Daschund accessory.
Due to the imminent arrival of visitors for brunch, the morning was spent, after waking up really late and leaping out of bed like frantic frogs, rushing about all over the house with brooms, cloths, and desperately trying to find hiding places for all the books and paper detritus which regularly litters one end of the dining room table.
And then they arrived, and there was much eating, talking, catching up, laughing and drinking around the table and later around the lovely radiating wood-stove, since it was VERY cold outside, and then it was suddenly dark and everyone watched a movie and then it was supper time and so I made our usual Sunday night fare, a gazillion pancakes (South African)/crepes (French and American) for all the people in the house, and the table was full again.
So there was no running, only a short sprint up to the beehives and back with Molly early in the day.
And we all sang to my sister who turned 68 today!

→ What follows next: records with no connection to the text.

(** The secrets below one property. *)
Lemma flat_member sch k v path :
  flat sch = true →
  (∃ rs, (secrets v (sub_schema sch k) (key_path path k)).*1
         = map (λ r, path +:+ flat_path k r) rs ∧
         (distinct_keys v → NoDup rs) ∧ (rs ≠ [] → free_of "." k = true)).
Proof.
  unfold flat. intros [[Hpw Ha]%andb_true_iff Hp]%andb_true_iff. unfold sub_schema.
  destruct (member "additionalProperties" sch ≫= as_map); [done|].
  assert (Hnil : ∀ schema, (∀ s, schema = Some s → no_password (JObj s) = true) →
    ∃ rs, (secrets v schema (key_path path k)).*1 = map (λ r, path +:+ flat_path k r) rs ∧
      (distinct_keys v → NoDup rs) ∧ (rs ≠ [] → free_of "." k = true)).
  { intros schema Hs. exists []. rewrite (no_password_secrets v schema) by exact Hs.
    split_and!; [done|intros; constructor|done]. }
  destruct (member "properties" sch ≫= as_map) as [props|]; simpl; [|by apply Hnil].
  destruct (member k props) as [pv|] eqn:Ek; simpl; [|by apply Hnil].
  destruct pv as [| | | | |s]; simpl; try by apply Hnil.
  rewrite forallb_forall in Hp. apply member_elem, list_elem_of_In in Ek. apply Hp in Ek.
  simpl in Ek. apply andb_true_iff in Ek as [Hk Hs].
  apply orb_true_iff in Hs as [[Hs|Hs]%orb_true_iff|Hs].
  - exists [None]. rewrite secrets_password by done. split_and!; [done|intros; apply NoDup_singleton|done].
  - apply Hnil. by intros ? [= <-].
  - unfold headers_like in Hs. rewrite !andb_true_iff in Hs. destruct Hs as [[[H1 H2] H3] H4].
    apply negb_true_iff in H1.
    assert (Hsub : ∀ k', sub_schema s k' = member "additionalProperties" s ≫= as_map).
    { intros k'. unfold sub_schema. by destruct (member "properties" s). }
    destruct (member "additionalProperties" s ≫= as_map) as [a|]; [|done].
    destruct v as [| | | |l|m]; simpl; rewrite H1.
    1-4: exists []; split_and!; try done; by constructor.
    + destruct (item_schema s); [done|]. exists []; split_and!; try done; by constructor.
    + exists (map Some m.*1). fold (secretsMembers s (key_path path k) m). split_and!; [| |done].
      * clear Hnil. induction m as [|kv m IH]; [done|]. simpl. rewrite Hsub, secrets_password by done.
        simpl. f_equal; [|exact IH]. unfold key_path. by rewrite !app_str_assoc.
      * intros [Hnd _]. by apply NoDup_fmap_2; [apply _|].
Qed.
(* ===== verification/ApiTypes.v ===== *)
(** * Responses of the management API (internal/api, internal/api/apigen)

    The response bodies the handlers build (the types generated from
    api/openapi.yaml) and the mapping from store rows to them. *)
From Stdlib Require Import Ascii SpecFloat.
From S2P Require Import Prelude GoStrings Store World PgCore PgPipelines Tenants GoText Json Catalog PipelineGraph Validate Secrets PipelineService AuditLog Auth.

(** ** Customers and keys *)

Record ApiCustomer := {
  cust_Id : uuid; cust_Slug : string; cust_Name : string; cust_ClientId : string;
  cust_Status : string; cust_RateLimitItemsPerSec : option Z; cust_RetentionDays : option Z;
  cust_CreatedAt : time;
}.

Definition toCustomer (c : Customer) : ApiCustomer := {|
  cust_Id := c_ID c; cust_Slug := c_Slug c; cust_Name := c_Name c;
  cust_ClientId := c_ClientID c; cust_Status := c_Status c;
  cust_RateLimitItemsPerSec := c_RateLimitItemsPerSec c;
  cust_RetentionDays := c_RetentionDays c; cust_CreatedAt := c_CreatedAt c |}.

Record ApiApiKey := {
  key_Id : uuid; key_CustomerId : uuid; key_Name : string; key_KeyPrefix : string;
  key_CreatedAt : time; key_ExpiresAt : option time; key_RevokedAt : option time;
  key_LastUsedAt : option time;
}.

Definition toAPIKey (k : APIKey) : ApiApiKey := {|
  key_Id := k_ID k; key_CustomerId := k_CustomerID k; key_Name := k_Name k;
  key_KeyPrefix := k_KeyPrefix k; key_CreatedAt := k_CreatedAt k;
  key_ExpiresAt := k_ExpiresAt k; key_RevokedAt := k_RevokedAt k;
  key_LastUsedAt := k_LastUsedAt k |}.

(** [toAPIKeyCreated]: the key with the secret, shown once. *)
Definition toAPIKeyCreated (k : APIKey) (secret : string) : ApiApiKey * string :=
  (toAPIKey k, secret).

(** ** Pipelines *)

Record ApiPipeline := {
  pipe_Id : uuid; pipe_CustomerId : uuid; pipe_CustomerName : string; pipe_Name : string;
  pipe_TargetClass : string; pipe_ActiveVersion : option Z; pipe_LatestVersion : option Z;
  pipe_CreatedAt : time;
}.

Definition toPipeline (p : Pipeline) : ApiPipeline := {|
  pipe_Id := p_ID p; pipe_CustomerId := p_CustomerID p; pipe_CustomerName := p_CustomerName p;
  pipe_Name := p_Name p; pipe_TargetClass := p_TargetClass p;
  pipe_ActiveVersion := p_ActiveVersion p; pipe_LatestVersion := p_LatestVersion p;
  pipe_CreatedAt := p_CreatedAt p |}.

Record VersionSummary := {
  vs_Version : Z; vs_ValidationStatus : string; vs_Active : bool; vs_CreatedBy : option string;
  vs_CreatedAt : time;
}.

Definition toVersionSummary (v : PipelineVersion) : VersionSummary := {|
  vs_Version := pv_Version v; vs_ValidationStatus := pv_ValidationStatus v;
  vs_Active := pv_Active v; vs_CreatedBy := pv_CreatedByEmail v; vs_CreatedAt := pv_CreatedAt v |}.

Record ApiVersion := {
  ver_Summary : VersionSummary; ver_Graph : Graph; ver_RenderedYaml : string;
  ver_ConfigHash : string;
}.

(** Graphs leave the backend redacted; [toAPIGraph] and [fromAPIGraph] copy
    the fields between two structurally equal types. *)
Definition toAPIGraph (g : Graph) : Graph := {|
  g_Signals := g_Signals g; g_Processors := g_Processors g; g_Exporters := g_Exporters g |}.
Definition fromAPIGraph (g : Graph) : Graph := {|
  g_Signals := g_Signals g; g_Processors := g_Processors g; g_Exporters := g_Exporters g |}.

Definition toVersion (v : PipelineVersion) : ApiVersion + error :=
  match ParseGraph (pv_Graph v) with
  | inr e => inr e
  | inl g =>
    inl {| ver_Summary := toVersionSummary v;
           ver_Graph := toAPIGraph (RedactGraphSecrets g);
           ver_RenderedYaml := pv_RenderedYAML v;
           ver_ConfigHash := hex_encode (pv_ConfigHash v) |}
  end.

Definition toValidationResult (r : Result) : bool * list Issue * option string :=
  (res_Valid r, res_Issues r, res_RenderedYAML r).

Definition firstIssueMessage (r : Result) : string :=
  match res_Issues r with
  | i :: _ => match iss_Path i with
              | Some p => p +:+ ": " +:+ iss_Message i
              | None => iss_Message i
              end
  | [] => "pipeline graph is invalid"
  end.

(** ** The catalog *)

Record CatalogComponent := {
  ci_Type : string; ci_Kind : string; ci_DisplayName : string; ci_Description : string;
  ci_DocsUrl : option string; ci_Schema : members; ci_Defaults : members;
}.

Definition catalog_item (c : Component) : CatalogComponent := {|
  ci_Type := cat_Type c; ci_Kind := cat_Kind c; ci_DisplayName := cat_DisplayName c;
  ci_Description := cat_Description c;
  ci_DocsUrl := if bool_decide (cat_DocsURL c = "") then None else Some (cat_DocsURL c);
  ci_Schema := Schema c; ci_Defaults := Defaults c |}.

(** ** Agents *)

Definition hexPtr (b : option string) : option string :=
  match b with Some s => if bool_decide (s = "") then None else Some (hex_encode s) | None => None end.

(** nil until the agent has acknowledged a configuration. *)
Definition configInSync (assigned acked : option string) : option bool :=
  let x := default "" assigned in
  let y := default "" acked in
  if bool_decide (x = "") || bool_decide (y = "") then None else Some (bool_decide (x = y)).

(** [json.Unmarshal] into a [map[string]string]: a value of another type is
    decoded as the zero string, a value that is no object leaves the map
    empty; the error is dropped. *)
Definition agentLabels (raw : json) : gmap string string :=
  match raw with
  | JObj m => foldl (λ acc '(k, v), <[k := match v with JStr s => s | _ => "" end]> acc) ∅ m
  | _ => ∅
  end.

Record ApiAgent := {
  ag_Id : uuid; ag_InstanceUid : string; ag_Class : string; ag_CustomerId : option uuid;
  ag_CustomerName : option string; ag_Name : option string; ag_DisplayName : option string;
  ag_Labels : gmap string string; ag_AgentVersion : option string; ag_Connected : bool;
  ag_Healthy : option bool; ag_LastSeenAt : option time; ag_RemoteConfigStatus : string;
  ag_RemoteConfigError : option string; ag_AssignedConfigHash : option string;
  ag_ReportedConfigHash : option string; ag_ConfigInSync : option bool; ag_CreatedAt : time;
}.

Definition toAgent (a : Agent) : ApiAgent := {|
  ag_Id := a_ID a; ag_InstanceUid := hex_encode (a_InstanceUID a); ag_Class := a_Class a;
  ag_CustomerId := a_CustomerID a; ag_CustomerName := a_CustomerName a; ag_Name := a_Name a;
  ag_DisplayName := a_DisplayName a; ag_Labels := agentLabels (a_Labels a);
  ag_AgentVersion := a_AgentVersion a; ag_Connected := a_Connected a; ag_Healthy := a_Healthy a;
  ag_LastSeenAt := a_LastSeenAt a; ag_RemoteConfigStatus := a_RemoteConfigStatus a;
  ag_RemoteConfigError := a_RemoteConfigError a;
  ag_AssignedConfigHash := hexPtr (a_AssignedConfigHash a);
  ag_ReportedConfigHash := hexPtr (a_ReportedConfigHash a);
  ag_ConfigInSync := configInSync (a_AssignedConfigHash a) (a_AckedConfigHash a);
  ag_CreatedAt := a_CreatedAt a |}.

(** [json.Unmarshal] of a stored value into a [map[string]any]. *)
Definition object_of (v : option json) : option json + error :=
  match v with
  | None => inl None
  | Some (JObj m) => inl (Some (JObj m))
  | Some JNull => inl (Some JNull)
  | Some _ => inr (ErrNew "json: cannot unmarshal value into Go value of type map[string]interface {}")
  end.

Definition toAgentDetail (a : Agent) : (ApiAgent * option json * option json) + error :=
  match object_of (a_Description a) with
  | inr e => inr e
  | inl desc =>
    match object_of (a_Health a) with
    | inr e => inr e
    | inl health => inl (toAgent a, desc, health)
    end
  end.

Record ApiAgentEvent := {
  aev_Id : Z; aev_EventType : string; aev_Detail : option json; aev_CreatedAt : time;
}.

Definition toAgentEvent (e : AgentEvent) : ApiAgentEvent + error :=
  match object_of (ev_Detail e) with
  | inr err => inr err
  | inl detail => inl {| aev_Id := ev_ID e; aev_EventType := ev_EventType e;
                         aev_Detail := detail; aev_CreatedAt := ev_CreatedAt e |}
  end.

Record ApiBootstrapToken := {
  tok_Id : uuid; tok_CustomerId : uuid; tok_Name : string; tok_TokenPrefix : string;
  tok_MaxUses : Z; tok_UsedCount : Z; tok_CreatedAt : time; tok_ExpiresAt : time;
  tok_RevokedAt : option time;
}.

Definition toBootstrapToken (t : BootstrapToken) : ApiBootstrapToken := {|
  tok_Id := bt_ID t; tok_CustomerId := bt_CustomerID t; tok_Name := bt_Name t;
  tok_TokenPrefix := bt_TokenPrefix t; tok_MaxUses := bt_MaxUses t;
  tok_UsedCount := bt_UsedCount t; tok_CreatedAt := bt_CreatedAt t;
  tok_ExpiresAt := bt_ExpiresAt t; tok_RevokedAt := bt_RevokedAt t |}.

(** ** Administration *)

Record UserAccount := {
  ua_Id : uuid; ua_Email : string; ua_DisplayName : option string; ua_Role : string;
  ua_Disabled : bool; ua_Invited : bool; ua_Identities : list string;
  ua_CustomerIds : list uuid; ua_LastLoginAt : option time; ua_CreatedAt : time;
}.

Definition toUserAccount (x : UserWithIdentities) : UserAccount :=
  let u := ui_User x in {|
  ua_Id := u_ID u; ua_Email := u_Email u; ua_DisplayName := u_DisplayName u;
  ua_Role := u_Role u; ua_Disabled := is_some (u_DisabledAt u);
  ua_Invited := bool_decide (length (ui_Identities x) = 0);
  ua_Identities := ui_Identities x; ua_CustomerIds := ui_CustomerIDs x;
  ua_LastLoginAt := u_LastLoginAt u; ua_CreatedAt := u_CreatedAt u |}.

Record ApiToken := {
  at_Id : uuid; at_Name : string; at_TokenPrefix : string; at_Role : string;
  at_CreatedBy : option string; at_CreatedAt : time; at_ExpiresAt : option time;
  at_LastUsedAt : option time; at_RevokedAt : option time;
}.

Definition toAPIToken (t : APIToken) : ApiToken := {|
  at_Id := t_ID t; at_Name := t_Name t; at_TokenPrefix := t_TokenPrefix t; at_Role := t_Role t;
  at_CreatedBy := t_CreatedByEmail t; at_CreatedAt := t_CreatedAt t;
  at_ExpiresAt := t_ExpiresAt t; at_LastUsedAt := t_LastUsedAt t; at_RevokedAt := t_RevokedAt t |}.

Record ApiWebhook := {
  hook_Id : uuid; hook_Type : string; hook_Name : string; hook_Url : string;
  hook_Events : list string; hook_Enabled : bool; hook_HasSecret : bool; hook_CreatedAt : time;
}.

Definition toWebhook (w : Webhook) : ApiWebhook := {|
  hook_Id := w_ID w; hook_Type := w_Type w; hook_Name := w_Name w; hook_Url := w_URL w;
  hook_Events := w_Events w; hook_Enabled := w_Enabled w;
  hook_HasSecret := negb (bool_decide (default "" (w_SecretEnc w) = ""));
  hook_CreatedAt := w_CreatedAt w |}.

Record ApiBillingSettings := {
  bill_PricePerGibMicro : Z; bill_PricePerMillionItemsMicro : Z; bill_Currency : string;
  bill_UpdatedAt : time;
}.

Definition toBillingSettings (b : BillingSettings) : ApiBillingSettings := {|
  bill_PricePerGibMicro := b_PricePerGiBMicro b;
  bill_PricePerMillionItemsMicro := b_PricePerMillionItemsMicro b;
  bill_Currency := b_Currency b; bill_UpdatedAt := b_UpdatedAt b |}.

Record AuthProviderConfig := {
  apc_Id : uuid; apc_Type : string; apc_Name : string; apc_DisplayName : string;
  apc_ClientId : string; apc_Issuer : option string; apc_Enabled : bool; apc_Source : string;
  apc_RedirectUri : string; apc_CreatedAt : time;
  apc_SAML : option (string * string * string * string * string);
}.

(** ** Telemetry and usage *)

Record ApiLogRecord := {
  rec_Timestamp : time; rec_SeverityText : string; rec_SeverityNumber : Z; rec_ServiceName : string;
  rec_Body : string; rec_TraceId : option string; rec_SpanId : option string;
  rec_Attributes : option (gmap string string);
}.

(** Durations, rates and queue sizes are float32. *)
Record ApiTraceSummary := {
  sum_TraceId : string; sum_RootName : string; sum_RootService : string; sum_StartTime : time;
  sum_DurationMs : spec_float; sum_SpanCount : Z; sum_ErrorCount : Z;
}.

Record ApiSpan := {
  asp_SpanId : string; asp_ParentSpanId : option string; asp_Name : string; asp_Service : string;
  asp_Kind : string; asp_StartTime : time; asp_DurationMs : spec_float; asp_StatusCode : string;
  asp_StatusMessage : option string; asp_Attributes : option (gmap string string);
}.

Record StatsOverview := {
  so_ActiveCustomers : Z; so_RefusedRequests : option Z;
  so_Logs : Z; so_Traces : Z; so_Metrics : Z;
  so_TopCustomers : list (uuid * string * Z);
}.

Record ApiCustomerCost := {
  acc_CustomerId : uuid; acc_Name : string; acc_Items : Z; acc_Bytes : Z;
  acc_Days : list (Z * time * Z);
}.

Record ThroughputSeries := { thr_Signal : string; thr_Points : list (time * spec_float) }.

Record ApiExporterStage := {
  aes_Name : string; aes_Type : string; aes_Sent : Z; aes_SendFailed : Z;
  aes_EnqueueFailed : option Z; aes_QueueSize : spec_float; aes_QueueCapacity : spec_float;
}.

Record PipelineStageStats := {
  pss_Received : list (Z * string);
  pss_Exporters : list ApiExporterStage;
}.

Record BillingLine := {
  bl_CustomerId : uuid; bl_Name : string; bl_Items : Z; bl_Bytes : Z; bl_BytesCostMicro : Z;
  bl_ItemsCostMicro : Z; bl_TotalMicro : Z;
}.

Record BillingStatement := {
  bst_Month : string; bst_Currency : string; bst_PricePerGibMicro : Z;
  bst_PricePerMillionItemsMicro : Z; bst_Lines : list BillingLine; bst_TotalMicro : Z;
}.

(** ** Responses *)

Inductive body :=
  | BNone
  | BMe (user : User) (csrf : string) (allCustomers : bool) (scoped : option (gset uuid))
  | BCustomers (l : list ApiCustomer)
  | BCustomer (c : ApiCustomer)
  | BCustomerCreated (c : ApiCustomer) (key : ApiApiKey * string)
  | BApiKeys (l : list ApiApiKey)
  | BApiKeyCreated (k : ApiApiKey * string)
  | BCatalog (processors exporters : list CatalogComponent)
  | BPipelines (l : list ApiPipeline)
  | BPipeline (p : ApiPipeline)
  | BPipelineDetail (p : ApiPipeline) (versions : list VersionSummary)
  | BVersion (v : ApiVersion)
  | BValidation (r : bool * list Issue * option string)
  | BRollout (version : Z) (state detail : string)
  | BAgents (l : list ApiAgent)
  | BAgent (a : ApiAgent)
  | BAgentDetail (a : ApiAgent * option json * option json)
  | BSync (detail : string)
  | BAgentConfig (assigned reported : string)
  | BAgentEvents (l : list ApiAgentEvent)
  | BBootstrapTokens (l : list ApiBootstrapToken)
  | BBootstrapTokenCreated (t : ApiBootstrapToken) (secret : string)
  | BUsers (l : list UserAccount)
  | BUser (u : UserAccount)
  | BAuthProviders (l : list (string * string * string)) (devLoginEnabled : bool)
  | BAuthProviderConfig (p : AuthProviderConfig)
  | BAuthProviderConfigs (l : list AuthProviderConfig)
  | BProviderTest (ok : bool) (message : string)
  | BApiTokens (l : list ApiToken)
  | BApiTokenCreated (t : ApiToken) (secret : string)
  | BWebhooks (l : list ApiWebhook)
  | BWebhook (w : ApiWebhook)
  | BWebhookTest (ok : bool) (message : string)
  | BBillingSettings (b : ApiBillingSettings)
  | BAudit (p : AuditPage)
  | BLogs (l : list ApiLogRecord) (nextBefore : option time)
  | BTraces (l : list ApiTraceSummary) (nextBefore : option time)
  | BTrace (l : list ApiSpan)
  | BStatsOverview (o : StatsOverview)
  | BCostStats (l : list ApiCustomerCost)
  | BThroughput (l : list ThroughputSeries)
  | BStageStats (s : PipelineStageStats)
  | BBillingStatement (s : BillingStatement).

(** A response: an [apigen.Error] with its status, or a body. *)
Inductive response :=
  | Failure (status : Z) (code message : string)
  | Success (status : Z) (b : body).

Definition codeUnauthorized : string := "unauthorized".
Definition codeForbidden : string := "forbidden".
Definition codeNotFound : string := "not_found".
Definition codeBadRequest : string := "bad_request".
Definition codeConflict : string := "conflict".
Definition codeInternal : string := "internal".
Definition codeUpstream : string := "upstream_unavailable".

Such big gaps we have in our family that when she turns 70, in two years' time, she will then be in her seventies, my brother in his sixties, and I will still be in my fifties.
My sister is thirteen years older than I am, so by the time I became a fully conscious person, at 4 or 5, she was already just about grown up, and left home to study nursing at the age of 18. I got her room when she moved out, that previously mysterious room of giggling teenaged girls, always sweet-smelling and filled with her pictures and delicate things.
She was removed from my very young life, as my brother was not. My brother was a living, breathing, large-as-life figure for me. We had a lot of physical contact, he tickled me, held me on his lap, protected me from things, picked me up and dusted me off when I fell down. He was always there, playing tricks, conducting explosive experiments, doing nasty things like recording my asthma attack on his massive Akai tape-recorder, learning poems with me, reading me stories when I was sick, getting into trouble with me.
Whereas my sister was this tall and beautiful grownup who swooped in every now and then, with or without the latest devoted and adoring boyfriend, to bring me presents, to fight with my mother, to revel in shocking us with gruesome nursing stories at the Sunday dinner table. I would gaze at her exquisite perfection, wondering when I would get those lovely bumps on the chest, when I would get to look like her. (It never happened. Except for the bumps on the chest.)
One day I was standing at the bus-stop outside the Junior School, wheezing my heart out, in the midst of a terrible asthma attack. (My mother had told me that I would never die from asthma, so I didn't ever really panic, just stood or sat stoically suffering. Of course, one can die from asthma, and people frequently do.) I wasn't allowed to carry the inhaler, because it was very dangerous if you overdosed, which many asthmatics had done, due to that terrible desire for relief. So I would frequently be stuck somewhere waiting to get home to the inhaler's antidote.
I was about seven years old, and my sister, my beautiful glamourous sister, came by on her Vespa scooter, in her official nurse's uniform, going home to her flat which happened to be near our school. She took in my affliction at a glance, swept me up on the back of her scooter like a white knight in shining armour sweeps the victimized maiden on to his trusty steed, and galloped off at top speed to a pharmacy, where she bullied the pharmacist to open an inhaler and allow me two puffs straight away. She has to use all her wiles, as the medicine was only available with a doctor's prescription, and he didn't know either of us from a bar of soap. He gave in, as many had before and would thereafter, and then, for me, this little girl with the useless lungs, there was suddenly instant reprieve, and then gratitude, and pride.
It was only when we were both adults with children of our own that we really got to know one another, that we developed that female affinity.
When my mother was in hospital a couple of months before she died, in terrible pain from a broken hip, the replacement of which had then become dislocated, lying in traction and basically losing her mind, we were all, my poor father, my brother, and I, helpless before all this suffering of our beloved wife and mother. Not my sister, who I again watched in admiration as she rode into battle, all her furious flags flying, ordering the nursing staff to do this and then that and to look sharp and do it NOW! And they followed her instructions, even as they regarded her with baleful eyes.
And as advocates for my mother, she and I persuaded my brother and my father, with the help of my parents' doctor, that my mother wanted to die. That she couldn't be put through another operation, another attempt at rehabilitation, more and more pain. And that we should respect that wish, and make her last days as comfortable as possible. My sister was very calm and collected as we explained the situation to them, whereas I was frequently just a puddle of tears. She is admirably cool in the face of chaos or tragedy, and this was no exception. And later, in one of my mother's few periods of lucidity, she explained the entire situation to her as well, and we received our mother's blessing.
So I know that she is a strong woman, still lovely in her older age, and I wish for her a wonderful year of more trips to beautiful places, of thoughtful discovery, of love amongst her extended family, and a continued bond of blood and womanhood that she shares with me. She is my moonbeam and I am her sunshine.